Laura Noren advocates data science ethics for employee info

Expert Laura Norén believes companies should be held to standards of data science ethics both when it comes to customer data and also for the data collected about employees.

The trend in tech has been to gather more and more data on everyone -- customers and employees alike -- even if there is no direct reason to collect so much data. This has led to a pushback by users and experts about data privacy and more conversations about standards of data science ethics.

At Black Hat USA 2018, Laura Norén, director of research at Obsidian Security, spoke about data science ethics, how companies can avoid "being creepy," and why privacy policies often leave out protections for employees.

Editor's note: This interview was edited for length and clarity.

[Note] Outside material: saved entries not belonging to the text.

(* ===== verification/MergerProofs.v ===== *)
(** The merging iterator (Merger) walks the merge of the lists of its children, in
    both directions and with turns anywhere. *)

From stdpp Require Import base list option sorting strings.
From S2P Require Import Prelude Status Comparator Iterator TwoLevel Merger.

#[local] Open Scope Z_scope.

(** * Cuts of sorted lists *)

Section Cuts.
Context {cmp : Comparator} {cmp_ok : ComparatorOk}.
#[local] Abbreviation sorted := (StronglySorted (entry_lt (cmp := cmp))).

(** A cut: a set of keys that holds with a key all smaller ones. *)
Definition down (P : bytes -> bool) : Prop :=
  forall a b, Compare a b < 0 -> P b = true -> P a = true.

Definition cut (P : bytes -> bool) (l : list (bytes * bytes)) : nat :=
  length (List.filter (fun e => P e.1) l).

(** The position before a cut, from which one goes backwards. *)
Definition before_cut (P : bytes -> bool) (l : list (bytes * bytes)) : nat :=
  match cut P l with O => length l | S n => n end.

Definition less (k : bytes) : bytes -> bool := fun a => Compare a k <? 0.
Definition less_eq (k : bytes) : bytes -> bool := fun a => Compare a k <=? 0.

Lemma down_less k : down (less k).
Proof.
  intros a b Hab Hb. apply Z.ltb_lt in Hb. apply Z.ltb_lt.
  by apply (tc_lt_trans Compare a b k).
Qed.
Lemma down_less_eq k : down (less_eq k).
Proof.
  intros a b Hab Hb. apply Z.leb_le in Hb. apply Z.leb_le, Z.lt_le_incl.
  by apply (tc_lt_le_trans Compare a b k).
Qed.
Lemma down_const b : down (fun _ => b).
Proof. by intros a c _ Hb. Qed.

Lemma cut_le P l : (cut P l <= length l)%nat.
Proof. apply List.filter_length_le. Qed.

(** A cut splits a sorted list. *)
Lemma cut_lookup P l i e : down P -> sorted l -> l !! i = Some e -> P e.1 = (i <? cut P l)%nat.
Proof.
  intros HP. revert i. unfold cut. induction l as [|x l IH]; intros i Hs Hi; [done|].
  inversion Hs as [|? ? Hs' Hx]; subst. simpl. destruct (P x.1) eqn:Ex.
  - destruct i as [|i]; simpl in *; [by injection Hi as <-|]. rewrite (IH i) by done. done.
  - assert (Hn : List.filter (fun e => P e.1) l = []).
    { rewrite Forall_forall in Hx. clear IH Hs' Hi Hs. induction l as [|y l IH]; [done|]. simpl.
      destruct (P y.1) eqn:Ey; [|apply IH; intros z Hz; apply Hx; by right].
      rewrite (HP x.1 y.1) in Ex; [done| |done]. apply Hx. by left. }
    rewrite Hn. simpl. destruct i as [|i]; simpl in *; [by injection Hi as <-|].
    rewrite (IH i) by done. by rewrite Hn.
Qed.

Lemma cut_at P l e : down P -> sorted l -> l !! cut P l = Some e -> P e.1 = false.
Proof. intros HP Hs He. rewrite (cut_lookup P l _ e HP Hs He). apply Nat.ltb_irrefl. Qed.

Lemma cut_unique P l i : down P -> sorted l -> (i <= length l)%nat ->
  (forall j e, l !! j = Some e -> P e.1 = (j <? i)%nat) -> cut P l = i.
Proof.
  intros HP Hs Hi H. pose proof (cut_le P l). destruct (lt_eq_lt_dec (cut P l) i) as [ [Hlt|Heq]|Hgt]; [|done|].
  - destruct (lookup_lt_is_Some_2 l (cut P l)) as [e He]; [lia|]. pose proof (cut_at P l e HP Hs He) as Hf.
    rewrite (H _ _ He) in Hf. apply Nat.ltb_ge in Hf. lia.
  - destruct (lookup_lt_is_Some_2 l i) as [e He]; [lia|]. pose proof (cut_lookup P l i e HP Hs He) as Hf.
    rewrite (H _ _ He), Nat.ltb_irrefl in Hf. symmetry in Hf. apply Nat.ltb_ge in Hf. lia.
Qed.

Lemma cut_same P Q l : (forall e, e ∈ l -> P e.1 = Q e.1) -> cut P l = cut Q l.
Proof.
  intros H. unfold cut. f_equal. induction l as [|x l IH]; [done|]. simpl.
  rewrite (H x) by (by left). rewrite IH; [done|]. intros e He. apply H. by right.
Qed.

Lemma seek_index_cut k l : sorted l -> seek_index k l = cut (less k) l.
Proof.
  intros Hs. symmetry. apply cut_unique; [apply down_less|done|apply seek_index_le|].
  intros j e He. unfold less. destruct (Nat.ltb_spec j (seek_index k l)).
  - apply Z.ltb_lt. by eapply seek_index_before.
  - apply Z.ltb_ge. by eapply seek_index_after.
Qed.

Lemma cut_false l : cut (fun _ => false) l = 0%nat.
Proof. unfold cut. induction l; done. Qed.
Lemma cut_true l : cut (fun _ => true) l = length l.
Proof. unfold cut. induction l as [|x l IH]; [done|]. simpl. by rewrite IH. Qed.

(** The entry at a position is cut off by its own key. *)
Lemma cut_less_at l i e : sorted l -> l !! i = Some e -> cut (less e.1) l = i.
Proof.
  intros Hs Hi. apply cut_unique; [apply down_less|done|by apply Nat.lt_le_incl, (lookup_lt_Some _ _ _ Hi)|].
  intros j x Hj. unfold less. destruct (lt_eq_lt_dec j i) as [ [Hlt| -> ]|Hgt].
  - rewrite (proj2 (Nat.ltb_lt j i) Hlt). apply Z.ltb_lt.
    exact (sorted_lookup _ l j i x e Hs Hj Hi Hlt).
  - rewrite Hj in Hi. injection Hi as ->. rewrite Nat.ltb_irrefl, (tc_refl Compare). done.
  - rewrite (proj2 (Nat.ltb_ge j i)) by lia. apply Z.ltb_ge.
    pose proof (sorted_lookup _ l i j e x Hs Hi Hj Hgt) as Hx. unfold entry_lt in Hx.
    apply (tc_flip_le Compare e.1 x.1). lia.
Qed.

Lemma cut_less_eq_at l i e : sorted l -> l !! i = Some e -> cut (less_eq e.1) l = S i.
Proof.
  intros Hs Hi. pose proof (lookup_lt_Some _ _ _ Hi). apply cut_unique; [apply down_less_eq|done|lia|].
  intros j x Hj. unfold less_eq. destruct (lt_eq_lt_dec j i) as [ [Hlt| -> ]|Hgt].
  - rewrite (proj2 (Nat.ltb_lt j (S i))) by lia. apply Z.leb_le, Z.lt_le_incl.
    exact (sorted_lookup _ l j i x e Hs Hj Hi Hlt).
  - rewrite Hj in Hi. injection Hi as ->. rewrite (proj2 (Nat.ltb_lt i (S i))) by lia.
    by rewrite (tc_refl Compare).
  - rewrite (proj2 (Nat.ltb_ge j (S i))) by lia. apply Z.leb_gt.
    pose proof (sorted_lookup _ l i j e x Hs Hi Hj Hgt) as Hx. unfold entry_lt in Hx.
    by apply (tc_antisym e.1 x.1).
Qed.
End Cuts.

(** * The merge of sorted lists *)

Section Merge.
Context {cmp : Comparator} {cmp_ok : ComparatorOk}.
#[local] Abbreviation sorted := (StronglySorted (entry_lt (cmp := cmp))).

(** [l] is the merge of [ls], which share no key; the keys can be sought. *)
Record merges (ls : list (list (bytes * bytes))) (l : list (bytes * bytes)) : Prop := {
  merges_sorted : sorted l;
  merges_children : Forall sorted ls;
  merges_elem e : e ∈ l <-> exists j lj, ls !! j = Some lj /\ e ∈ lj;
  merges_apart j k lj lk a b : ls !! j = Some lj -> ls !! k = Some lk -> j <> k ->
    a ∈ lj -> b ∈ lk -> Compare a.1 b.1 <> 0;
  merges_small e : e ∈ l -> blen e.1 < 2 ^ 32;
}.

Lemma sorted_eq l a b : sorted l -> a ∈ l -> b ∈ l -> Compare a.1 b.1 = 0 -> a = b.
Proof.
  intros Hs [i Hi]%list_elem_of_lookup [j Hj]%list_elem_of_lookup He.
  destruct (lt_eq_lt_dec i j) as [ [Hlt|Heq]|Hgt].
  - pose proof (sorted_lookup _ l i j a b Hs Hi Hj Hlt) as Hx. unfold entry_lt in Hx. lia.
  - congruence.
  - pose proof (sorted_lookup _ l j i b a Hs Hj Hi Hgt) as Hx. unfold entry_lt in Hx.
    apply (tc_antisym b.1 a.1) in Hx. lia.
Qed.

Context (ls : list (list (bytes * bytes))) (l : list (bytes * bytes)) (Hm : merges ls l).

Lemma merges_in j lj e : ls !! j = Some lj -> e ∈ lj -> e ∈ l.
Proof. intros. apply (merges_elem _ _ Hm). eauto. Qed.

Lemma merges_child j lj : ls !! j = Some lj -> sorted lj.
Proof. intros Hj. pose proof (merges_children _ _ Hm) as H. rewrite Forall_forall in H. by eapply H, list_elem_of_lookup_2. Qed.

(** [e] is the first entry outside the cut, or the last one inside. *)
Definition first_after (P : bytes -> bool) (e : bytes * bytes) : Prop :=
  e ∈ l /\ P e.1 = false /\ forall x, x ∈ l -> P x.1 = false -> 0 <= Compare x.1 e.1.
Definition last_before (P : bytes -> bool) (e : bytes * bytes) : Prop :=
  e ∈ l /\ P e.1 = true /\ forall x, x ∈ l -> P x.1 = true -> Compare x.1 e.1 <= 0.

Lemma first_after_less P e x : down P -> first_after P e -> x ∈ l -> P x.1 = less e.1 x.1.
Proof.
  intros HP (He & Hf & Hmin) Hx. unfold less. destruct (P x.1) eqn:Ex; symmetry.
  - apply Z.ltb_lt. destruct (Z.lt_trichotomy (Compare x.1 e.1) 0) as [|[Hz|Hz]]; [done| |].
    + rewrite (sorted_eq l x e (merges_sorted _ _ Hm) Hx He Hz) in Ex. congruence.
    + apply (tc_antisym e.1 x.1) in Hz. rewrite (HP _ _ Hz Ex) in Hf. done.
  - apply Z.ltb_ge. by apply Hmin.
Qed.

Lemma last_before_less_eq P e x : down P -> last_before P e -> x ∈ l -> P x.1 = less_eq e.1 x.1.
Proof.
  intros HP (He & Hf & Hmax) Hx. unfold less_eq. destruct (P x.1) eqn:Ex; symmetry.
  - apply Z.leb_le. by apply Hmax.
  - apply Z.leb_gt. destruct (Z.lt_trichotomy (Compare x.1 e.1) 0) as [Hz|[Hz|Hz]]; [| |done].
    + rewrite (HP _ _ Hz Hf) in Ex. done.
    + rewrite (sorted_eq l x e (merges_sorted _ _ Hm) Hx He Hz) in Ex. congruence.
Qed.

(** In the children other than the one of [e], its key does not occur. *)
Lemma other_less_eq c j lc lj e : ls !! c = Some lc -> ls !! j = Some lj -> j <> c -> e ∈ lc ->
  cut (less_eq e.1) lj = cut (less e.1) lj.
Proof.
  intros Hc Hj Hne He. apply cut_same. intros x Hx. unfold less_eq, less.
  pose proof (merges_apart _ _ Hm _ _ _ _ _ _ Hj Hc Hne Hx He). bcase; lia.
Qed.

Lemma first_after_cut P e j lj : down P -> first_after P e -> ls !! j = Some lj ->
  cut P lj = cut (less e.1) lj.
Proof.
  intros HP He Hj. apply cut_same. intros x Hx. by apply first_after_less, (merges_in j lj).
Qed.

Lemma last_before_cut P e j lj : down P -> last_before P e -> ls !! j = Some lj ->
  cut P lj = cut (less_eq e.1) lj.
Proof.
  intros HP He Hj. apply cut_same. intros x Hx. by apply last_before_less_eq, (merges_in j lj).
Qed.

How did you become interested in data science ethics? 
 
Laura Norén: Data science isn't really a discipline, it's a set of methods being used across disciplines. One of the things that I realized fairly early on was people were doing the same thing with data science that we've done with so many technologies. We get so excited about the promise. People get so excited about being the first to do some new thing. But they're really using technologies before they fully understand what the consequences and the social impact would be. So that's when I got started on data science ethics and I talked fairly consistently to get a course that was just about ethics for data science.
 
But I ended up spending several years just working on, 'What is it that's unique about data science ethics?' We've had ethics forever. Most engineers take an ethics class. Do we really need to reinvent the wheel here? What's actually new about this?
 
I realized it is actually very difficult to ask those kinds of questions sitting solely from within academia because we don't have business pressure and we don't have the data to really understand what's happening. I knew that I wanted to leave for a while so that I could be a better data chief science ethicist, but that it would be very difficult to find a company that would want to have such a person around. Frankly, no tech company wants to know what they can't do, they want to know what they can do. They want to build, they want to innovate, they want to do things differently. 
 
Obsidian is a new company, but it's founded by three guys who have been around for a while. They have seen some things that I would say they would find creepy and they didn't ever want to be that kind of company. They were happy to have me around. [They said], 'If you see that we're being creepy, I want you to push back and to stop us. But also, how we can avoid that? Not just that we should stop, but what we should do differently so that we can continue to move forward and continue to build products. Because, frankly, if we don't put X, Y, Z product out in the world someone else will. And unless we have a product that's actually better than that, you're still going to have employee data, for instance, being treated in bizarre and troubling ways.'

Why was it important to study data science ethics from within a company?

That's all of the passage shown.